Saved entries:
(** C6 at work: HEAD and pin are [c1], the marker is at [c0]. *)
Lemma C6_witness :
  let self := Example.source false "c1" in
  let r := Example.repo "c1" (Some "c0") in
  let w := Example.world r in
  let w1 := (GitCache._fetch_remotes git_with_sync_helpers self w).2 in
  (exists w2,
     GitCache._checkout git_with_sync_helpers self false w1 = (Return "c1", w2) /\
     repos w2 = repos w1 /\
     trace w2 = trace w1 ++ [GitShowHash "/cache/pkg" "HEAD"]) /\
  (exists w',
     GitCache.fetch git_with_sync_helpers self true w = (Return tt, w') /\
     repos w' = <["/cache/pkg" := set_refs (<["refs/cerbero-checkout" := "c1"]> (refs r)) r]>
                  (repos w1) /\
     trace w' = trace w1 ++ [GitShowHash "/cache/pkg" "HEAD";
                             GitWriteRef "/cache/pkg" "cerbero-checkout" "c1"]).
Proof.
  intros self r w w1.
  apply (C6_noop_only_writes_marker self w w1 r (mkCommit ["c0"] Example.t1));
    vm_compute; reflexivity.
Defined.

(** ** The [git] module as shipped *)

(** With [git.py] as it is, a fetch that checks out never returns: if
    it gets as far as writing the marker, [git.write_ref] is not there. *)
Lemma shipped_fetch_never_returns self w :
  exists e w', GitCache.fetch git.names self true w = (Raise e, w').
Proof.
  unfold GitCache.fetch, bind.
  destruct (GitCache._fetch_remotes git.names self w) as [[new_repo|e] w1]; [|eauto].
  destruct (GitCache._checkout git.names self new_repo w1) as [[v|e] w2]; [|eauto].
  unfold GitCache.git_attr.
  replace (bool_decide ("write_ref" ∈ git.names)) with false by (vm_compute; reflexivity).
  unfold raise. eauto.
Qed.

(** C7: none of the six helpers [source.py] calls is bound in
    [git.py], and a fetch on an existing repository whose HEAD is not
    the target stops at the first of them with an attribute error,
    before any decision is taken. *)
Theorem C7_sync_helpers_missing :
  Forall (fun a => a ∉ git.names) sync_helpers.names /\
  HEAD (Example.repo "c1" (Some "c1")) <> Some (target_revision (Example.source false "c2")) /\
  (GitCache.fetch git.names (Example.source false "c2") true
                  (Example.world (Example.repo "c1" (Some "c1")))).1
  = Raise (AttributeError "read_ref").
Proof.
  split; [|split].
  - apply (bool_decide_unpack _). vm_compute. exact I.
  - discriminate.
  - vm_compute. reflexivity.
Qed.

(** ** The patch tiers of [LocalTarball.extract] *)

Lemma run_tool_returns c w w' :
  run_tool c w = (Return tt, w') -> w' = add_trace c w.
Proof. unfold run_tool. destruct (bool_decide _); now intros [= <-]. Qed.

Lemma find_tarball_returns self w t w' :
  LocalTarball._find_tarball self w = (Return t, w') -> w' = w.
Proof.
  unfold LocalTarball._find_tarball, bind, os.listdir.
  destruct (fs w !! repo_dir self) as [[]|]; try discriminate.
  destruct (filter _ _) as [|x [|y l]]; try discriminate.
  now intros [= _ <-].
Qed.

> WHAT TO WORK ON
From the data above, output every line exactly.

> OUTPUT FOR THIS EXERCISE
(** C6 at work: HEAD and pin are [c1], the marker is at [c0]. *)
Lemma C6_witness :
  let self := Example.source false "c1" in
  let r := Example.repo "c1" (Some "c0") in
  let w := Example.world r in
  let w1 := (GitCache._fetch_remotes git_with_sync_helpers self w).2 in
  (exists w2,
     GitCache._checkout git_with_sync_helpers self false w1 = (Return "c1", w2) /\
     repos w2 = repos w1 /\
     trace w2 = trace w1 ++ [GitShowHash "/cache/pkg" "HEAD"]) /\
  (exists w',
     GitCache.fetch git_with_sync_helpers self true w = (Return tt, w') /\
     repos w' = <["/cache/pkg" := set_refs (<["refs/cerbero-checkout" := "c1"]> (refs r)) r]>
                  (repos w1) /\
     trace w' = trace w1 ++ [GitShowHash "/cache/pkg" "HEAD";
                             GitWriteRef "/cache/pkg" "cerbero-checkout" "c1"]).
Proof.
  intros self r w w1.
  apply (C6_noop_only_writes_marker self w w1 r (mkCommit ["c0"] Example.t1));
    vm_compute; reflexivity.
Defined.

(** ** The [git] module as shipped *)

(** With [git.py] as it is, a fetch that checks out never returns: if
    it gets as far as writing the marker, [git.write_ref] is not there. *)
Lemma shipped_fetch_never_returns self w :
  exists e w', GitCache.fetch git.names self true w = (Raise e, w').
Proof.
  unfold GitCache.fetch, bind.
  destruct (GitCache._fetch_remotes git.names self w) as [[new_repo|e] w1]; [|eauto].
  destruct (GitCache._checkout git.names self new_repo w1) as [[v|e] w2]; [|eauto].
  unfold GitCache.git_attr.
  replace (bool_decide ("write_ref" ∈ git.names)) with false by (vm_compute; reflexivity).
  unfold raise. eauto.
Qed.

(** C7: none of the six helpers [source.py] calls is bound in
    [git.py], and a fetch on an existing repository whose HEAD is not
    the target stops at the first of them with an attribute error,
    before any decision is taken. *)
Theorem C7_sync_helpers_missing :
  Forall (fun a => a ∉ git.names) sync_helpers.names /\
  HEAD (Example.repo "c1" (Some "c1")) <> Some (target_revision (Example.source false "c2")) /\
  (GitCache.fetch git.names (Example.source false "c2") true
                  (Example.world (Example.repo "c1" (Some "c1")))).1
  = Raise (AttributeError "read_ref").
Proof.
  split; [|split].
  - apply (bool_decide_unpack _). vm_compute. exact I.
  - discriminate.
  - vm_compute. reflexivity.
Qed.

(** ** The patch tiers of [LocalTarball.extract] *)

Lemma run_tool_returns c w w' :
  run_tool c w = (Return tt, w') -> w' = add_trace c w.
Proof. unfold run_tool. destruct (bool_decide _); now intros [= <-]. Qed.

Lemma find_tarball_returns self w t w' :
  LocalTarball._find_tarball self w = (Return t, w') -> w' = w.
Proof.
  unfold LocalTarball._find_tarball, bind, os.listdir.
  destruct (fs w !! repo_dir self) as [[]|]; try discriminate.
  destruct (filter _ _) as [|x [|y l]]; try discriminate.
  now intros [= _ <-].
Qed.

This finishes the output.